Frater, eris, m
Lui qui d'ordinaire est une si forte tête, lui qui ne laisse souvent rien paraître, ou pas ce genre de choses en tout cas, ce soir a craqué. Il pleurait, comme lorsqu'il était petit. Et il ne pleurait pas d'émotions contenues, mais parce qu'il doutait. La fatigue, l'angoisse, la douleur, la perte, tout s'est amalgamé, et il s'est dit d'un coup qu'il n'avait peut-être pas fait le bon choix quand il en était encore temps.
C'est vrai, souvent, il m'exaspère. J'ai parfois des élans de violence mal contrôlée lorsqu'il m'énerve trop. Je peux être blessante, très. Mais au fond, je l'admire, ce petit frère.
J'ai toujours été tellement fière de le voir danser sans se soucier du Qu'en-dira-t-on. Tellement fière et heureuse de le voir, brillant au milieu de la scène et des autres danseuses, médiocres à ses côtés. Souvent, on me parlait d'une telle, ou de telle autre. Qui est-ce? Demandais-je alors, trop occupée que j'avais été à n'avoir d'yeux que pour ce petit frère si beau dans ce qu'il aimait.
Il a commencé lorsqu'il n'était pas encore à l'école primaire. Et il n'a jamais arrêté, gagnant tous les ans en maturité et en grâce. Il a passé brillamment le collège, malgré les railleries des pré-adolescents, qui savent être méchants comme personne.
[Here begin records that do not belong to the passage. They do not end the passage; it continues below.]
Lemma lbolt_tick_spec F s R S Zs :
  kinv F s R S Zs ->
  let s1 := set_ts (in_handler (ts s)) s in
  (lbolt_tick lbolt HZ s1 = Panic /\ ~ room_rq (ts s)) \/
  exists x n R' S', lbolt_tick lbolt HZ s1 = Done tt (set_ts x (set_lbolt_counter n s)) /\
    same_rest (in_handler (ts s)) x /\ tinvF F x R' S' Zs /\
    kinv F (set_ts (out_handler (ts s) x) (set_lbolt_counter n s)) R' S' Zs /\
    (room_rq (ts s) -> room_rq x).
Proof.
  intros K s1. pose proof (tinvF_handler _ _ _ _ _ (ki_thr _ _ _ _ _ _ K)) as I1.
  unfold lbolt_tick. munfold. simpl. case_decide as D.
  - pose proof I1 as (B & sl & zs & rq & I).
    destruct (thread_wakeup_inv (KmallocSpec0 := framed_spec F) _ _ _ _ _ _ _ _ lbolt I)
      as [(Hf & E)|(x' & E & SR & I' & Hq)]; [done|..].
    + left. unfold kt, zoom. simpl. rewrite E. split; [done|].
      by apply (room_rq_wake F (in_handler (ts s)) R S Zs B sl zs rq lbolt).
    + right. exists x', 0, (R ++ on_addr (ts s) lbolt S), (off_addr (ts s) lbolt S). split.
      { unfold kt, zoom. simpl. by rewrite E. }
      split; [done|]. split; [done|]. split.
      * assert (K0 : kinv F (set_ts (ts s) (set_lbolt_counter 0 s)) R S Zs) by (by apply kinv_tick).
        apply (kinv_wake None F _ (out_handler (ts s) x') R S Zs lbolt K0); [by left| |].
        -- by apply same_rest_unhandler.
        -- eapply tinvF_unhandler; [apply K|done|done].
      * intros Hrm. destruct (decide (Z.of_nat (length R + length (on_addr (in_handler (ts s)) lbolt S)) < size rq)) as [Hlt|Hge].
        -- destruct (Hq Hlt) as (rq' & ? & ?). exists rq'. split; [done|]. destruct Hrm as (q & Eq & ?).
           pose proof (tb_runqueue _ _ _ _ _ _ _ _ (ti_tbl _ _ _ _ _ _ _ _ I)) as Eq'. simpl in Eq'.
           rewrite Eq' in Eq. injection Eq as <-. rewrite (sr_num _ _ SR). simpl. lia.
        -- exfalso. eapply (room_rq_wake F (in_handler (ts s)) R S Zs B sl zs rq lbolt); [done|lia|done].
  - right. eexists (in_handler (ts s)), _, R, S. split; [done|]. split; [done|]. split; [done|]. split; [|done].
    apply kinv_tick; [done|]. by destruct s as [[] ? ? ? ? ?].
Qed.

(** A clock interrupt in the idle loop finds no thread to switch out. *)
Lemma thread_yield_idle x sl :
  sleepers x = Some sl -> curthread x = 0 ->
  thread_yield x = Done false (set_curspl (curspl x) (set_curspl SPL_HIGH x)).
Proof.
  intros Esl Hc. unfold thread_yield, splhigh, splx. munfold.
  rewrite bool_decide_eq_true_2 by (simpl; rewrite Esl; eauto).
  unfold mi_switch_out, assert_spl, check_magic. munfold. rewrite bool_decide_eq_true_2 by done.
  simpl. rewrite Hc. rewrite decide_False by (by intros []). done.
Qed.

Lemma timer_spec F s R S Zs :
  kinv F s R S Zs ->
  ends (room_rq (ts s)) (timer_interrupt lbolt HZ s) (fun _ s' => kok F s' /\ same_objs s s').
Proof.
  intros K. unfold timer_interrupt, hardclock. munfold. rewrite !kt_gets.
  change (kt (fun x => Done tt (set_curspl SPL_HIGH x)) s) with
    (Done tt (set_ts (set_curspl SPL_HIGH (ts s)) s)). cbv beta match. rewrite kt_gets.
  change (kt (fun x => Done tt (set_in_interrupt 1 x)) (set_ts (set_curspl SPL_HIGH (ts s)) s)) with
    (Done tt (set_ts (in_handler (ts s)) s)). cbv beta match.
  unfold assert_spl. munfold.
  change (kt _ (set_ts (in_handler (ts s)) s)) with (Done tt (set_ts (in_handler (ts s)) s)) at 1. cbv beta match.
  destruct (lbolt_tick_spec F s R S Zs K) as [(E & Hr)|(x & n & R' & S' & E & SR & I' & K' & Hrm)];
    rewrite E; [by left|].
  set (s2 := set_lbolt_counter n s) in *. pose proof SR as [Et Ec Es En Ep Ei Ev].
  destruct (decide (curthread (ts s) = 0)) as [Hc|Hc].
  - right. pose proof I' as (B & sl & zs & rq & I).
    pose proof (tb_sleepers _ _ _ _ _ _ _ _ (ti_tbl _ _ _ _ _ _ _ _ I)) as Esl.
    assert (Hc2 : curthread x = 0) by (by rewrite Ec).
    rewrite (kt_Done _ (set_ts x s2) _ _ (thread_yield_idle x sl Esl Hc2)). eexists _, _. split; [done|].
    split; [exists R', S', Zs|done]. simpl. rewrite Ep.
    replace (set_curspl _ _) with (out_handler (ts s) x); [done|]. by destruct x.
  - pose proof I' as (B & sl & zs & rq & I).
    destruct (thread_yield_inv (KmallocSpec0 := framed_spec F) _ _ _ _ _ _ _ _ I)
      as [(Hf & E2)|(x' & th & E2 & Hc' & I2 & Hth & SO)]; [by rewrite Ec|..].
    + left. rewrite (kt_Panic _ (set_ts x s2) E2). split; [done|]. intros Hr. destruct (Hrm Hr) as (q & Eq & Hlt).
      rewrite (tb_runqueue _ _ _ _ _ _ _ _ (ti_tbl _ _ _ _ _ _ _ _ I)) in Eq. injection Eq as <-.
      destruct (part_cur_lengths _ _ _ _ (ti_part _ _ _ _ _ _ _ _ I)); [by rewrite Ec|]. lia.
    + right. rewrite (kt_Done _ (set_ts x s2) _ _ E2). eexists _, _. split; [done|].
      split; [eexists _, _, _|done]. simpl in Ec. rewrite <- Ec. rewrite <- Ec in Hc.
      eapply (kinv_out F _ x x' R' S' Zs (R' ++ [curthread x]) S' _
        (Some (InIntr (in_interrupt (ts s)) (curspl (ts s)))) K'); try done.
      * simpl. set_solver.
      * by left.
      * intros w [= <-]. simpl. apply (ki_cur _ _ _ _ _ _ K). by rewrite <- Ec.
      * simpl. split; [done|]. by intros [].
Qed.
Il n'en avait que faire. Et le voilà au lycée. Il passe le bac cette année. Et il n'a jamais autant dansé. Il n'a jamais autant aimé ça.
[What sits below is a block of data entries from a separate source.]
(* ===== verification/Boot.v ===== *)
(** * The kernel on its heap

    The thread system and the synchronization primitives with the allocator of
    Kheap.v under them: the machine as it boots, runs of it that are computed,
    and the consequences of [lock_destroy] and of a full run queue. *)

From S2P Require Import Prelude Kmalloc Array Queue Bitmap Ram Kheap Thread ThreadInv Synch SynchInv.
Import Kmalloc Array Queue Thread ThreadInv Synch SynchInv.

Module Boot.

#[export] Existing Instances Kheap.kheap_Kmalloc Kheap.kheap_KmallocSpec.

(** Reference counts of vnodes that are never looked at: threads of the kernel
    have no current directory before the file systems are up. *)
#[export] Instance no_vnodes : VnodeRefs unit := {|
  VOP_INCREF := fun _ => mret tt;
  VOP_DECREF := fun _ => mret tt;
|}.
#[export] Instance no_vnodes_laws : VnodeRefsLaws unit.
Proof. split. by intros v [] []. Qed.

(** Memory with [n] pages behind a kernel image of 64 KB. *)
Definition pages (n : Z) : Ram.ram :=
  Ram.ram_bootstrap (65536 + n * Ram.PAGE_SIZE) (Ram.MIPS_KSEG0 + 65536).
Definition heap0 (n : Z) : Kheap.kheap := Kheap.kheap_init (pages n).

Lemma pages_wf n : 0 <= n <= 1000 -> Ram.wf (pages n).
Proof.
  intros Hn. unfold pages, Ram.ram_bootstrap, Ram.MIPS_KSEG0, Ram.PAGE_SIZE.
  rewrite u32_small by lia.
  split; simpl; unfold Ram.RAM_MAX, Ram.PAGE_SIZE; repeat case_decide; try done; lia.
Qed.

Lemma heap0_rep n : 0 <= n <= 1000 -> heap_rep (heap0 n) ∅.
Proof. intros. by apply Kheap.kheap_init_rep, pages_wf. Qed.

Section alloc.
Context {H : Type} `{!Kmalloc H, !KmallocSpec H}.

(** Heaps that were got by allocating, for computed runs. *)
Definition after {S A} (d : S) (o : outcome S A) : S := match o with Done _ s | Fail _ s => s | _ => d end.
Definition result {S A} (d : A) (o : outcome S A) : A := match o with Done a _ => a | _ => d end.

Lemma alloc_rep (h : H) B n p h' :
  heap_rep h B -> 0 <= n <= KMALLOC_MAX -> kmalloc n h = Done p h' -> p <> 0 ->
  B !! p = None /\ heap_rep h' (<[p := n]> B).
Proof.
  intros R Hn E Hp. destruct (kmalloc_spec h B n R Hn) as [(h1 & E1 & _)|(p1 & h1 & E1 & _ & HB & R1)];
    rewrite E in E1; by simplify_eq.
Qed.

Lemma tinv_alloc {V} (s : tsys H V) R S Zs n p h' :
  tinv s R S Zs -> 0 <= n <= KMALLOC_MAX -> kmalloc n (heap s) = Done p h' -> p <> 0 ->
  tinv (set_heap h' s) R S Zs.
Proof.
  intros (B & sl & zs & rq & [T P C]) Hn E Hp. destruct T.
  destruct (alloc_rep _ _ _ _ _ tb_heap0 Hn E Hp) as [HB R'].
  exists (<[p := n]> B), sl, zs, rq. split; [|by eapply (part_same s); [done..|intros X; split; [by apply P|done]]|done].
  split; try done. destruct tb_owns0 as [N O]. split; [done|]. intros a m Hin.
  rewrite lookup_insert_ne; [by apply O|]. intros <-. apply O in Hin. congruence.
Qed.
End alloc.

(** ** Forking *)

Fixpoint forks {H V} `{!Kmalloc H, !VnodeRefs V} (n : nat) : M (tsys H V) unit :=
  match n with
  | O => mret tt
  | S n => _ ← thread_fork 4; forks n
  end.

Fixpoint mallocs {H V} `{!Kmalloc H} (n : nat) (sz : Z) (s : tsys H V) : option (tsys H V) :=
  match n with
  | O => Some s
  | S n =>
      match kmalloc sz (heap s) with
      | Done p h => if decide (p = 0) then None else mallocs n sz (set_heap h s)
      | _ => None
      end
  end.

Section runs.
Context {H : Type} `{!Kmalloc H, !KmallocSpec H}.
Implicit Types s : tsys H unit.

Lemma forks_inv n s R S Zs s' :
  tinv s R S Zs -> curthread s <> 0 -> Z.of_nat (base.size (threads s) + n) < MAXTHREADS ->
  forks n s = Done tt s' -> curthread s' <> 0 /\ exists R', tinv s' R' S Zs.
Proof.
  revert s R. induction n as [|n IH]; intros s R I Hc Hsz; simpl; munfold; [intros [= <-]; eauto|].
  pose proof I as (B & sl & zs & rq & I0).
  destruct (thread_fork_inv s B sl zs rq R S Zs 4 I0 Hc) as
    [(s1 & E & _)|(t & s1 & E & Ht & _ & Hc1 & _ & I1 & _ & th & Et & _)]; try rewrite E; try done.
  - rewrite <- part_size by apply I0. lia.
  - intros me Hme Hw. by exists (vnodes s).
  - apply (IH s1 (R ++ [t])); [done|by rewrite Hc1|]. rewrite Et, map_size_insert_None by done. lia.
Qed.

Lemma boot_ok (h : H) B s me :
  heap_rep h B -> boot_threads (tsys_init h tt) = Done me s ->
  tinv s [] [] [] /\ curthread s = me /\ base.size (threads s) = 1%nat.
Proof.
  intros R E. destruct (boot_threads_spec h B tt R) as [Ep|(me' & s' & Es & Hc & Hn & I)]; [congruence|].
  rewrite E in Es. injection Es as <- <-. split; [done|]. split; [done|].
  pose proof I as (B' & sl & zs & rq & I0). rewrite (part_size s [] [] []) by apply I0. unfold cur_list.
  case_decide as D; [|done]. pose proof (pt_count _ _ _ _ (ti_part _ _ _ _ _ _ _ _ I0)) as Hk.
  unfold cur_list in Hk. rewrite decide_True in Hk by done. simpl in Hk. lia.
Qed.

Lemma mallocs_inv n sz s R S Zs s' :
  tinv s R S Zs -> 0 <= sz <= KMALLOC_MAX -> mallocs n sz s = Some s' ->
  tinv s' R S Zs /\ curthread s' = curthread s.
Proof.
  revert s. induction n as [|n IH]; intros s I Hsz; simpl; [by intros [= <-]|].
  destruct (kmalloc sz (heap s)) as [p h| | | |] eqn:E; try done. case_decide as D; [done|]. intros E'.
  destruct (IH (set_heap h s)) as [? ?]; [by eapply tinv_alloc|done|done|]. done.
Qed.

Lemma tinv_ready s R S Zs rq :
  tinv s R S Zs -> runqueue s = Some rq -> Z.of_nat (length R) = qlen rq.
Proof.
  intros (B & sl & zs & rq' & [T _ _]) E. rewrite (tb_runqueue _ _ _ _ _ _ _ _ T) in E. injection E as ->.
  symmetry. apply qlen_length; apply T.
Qed.

End runs.

(** ** Lock destruction *)

(** [lock_destroy] frees the flag of the lock as if it pointed to memory: on a
    lock that nobody holds the flag is 1, and the heap panics. *)
Theorem lock_destroy_panics {VN} (s : ksys Kheap.kheap VN) (B : gmap Z Z) (l : Z) (y : lock) :
  heap_rep (heap (ts s)) B -> l <> 0 -> locks s !! l = Some y -> available y = 1 ->
  lock_destroy l s = Panic.
Proof.
  intros R Hl Hy Ha. unfold lock_destroy. munfold. rewrite bool_decide_eq_true_2 by done.
  rewrite (get_lock_eq l s y Hy), Ha. unfold kdrop at 1. rewrite (kt_Panic _ s); [done|].
  unfold zoom. simpl. by rewrite (Kheap.kfree_misaligned _ B).
Qed.

End Boot.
Juste parce que je n'aime pas le voir douter de ses choix, parce que je ne veux pas qu'il balance l'école pour danser – sous prétexte qu'après il sera trop tard – parce que je m'inquiète pour lui. Juste parce que je déteste le voir pleurer, parce que je déteste ressentir au fond de moi ce pincement de le voir lui, d'ordinaire si fort, si affaibli et perdu. Pour ça, je voudrais que la Terre entière, Urbi et orbi, sache qu'il est le meilleur. Oui, c'est le meilleur des petits frères.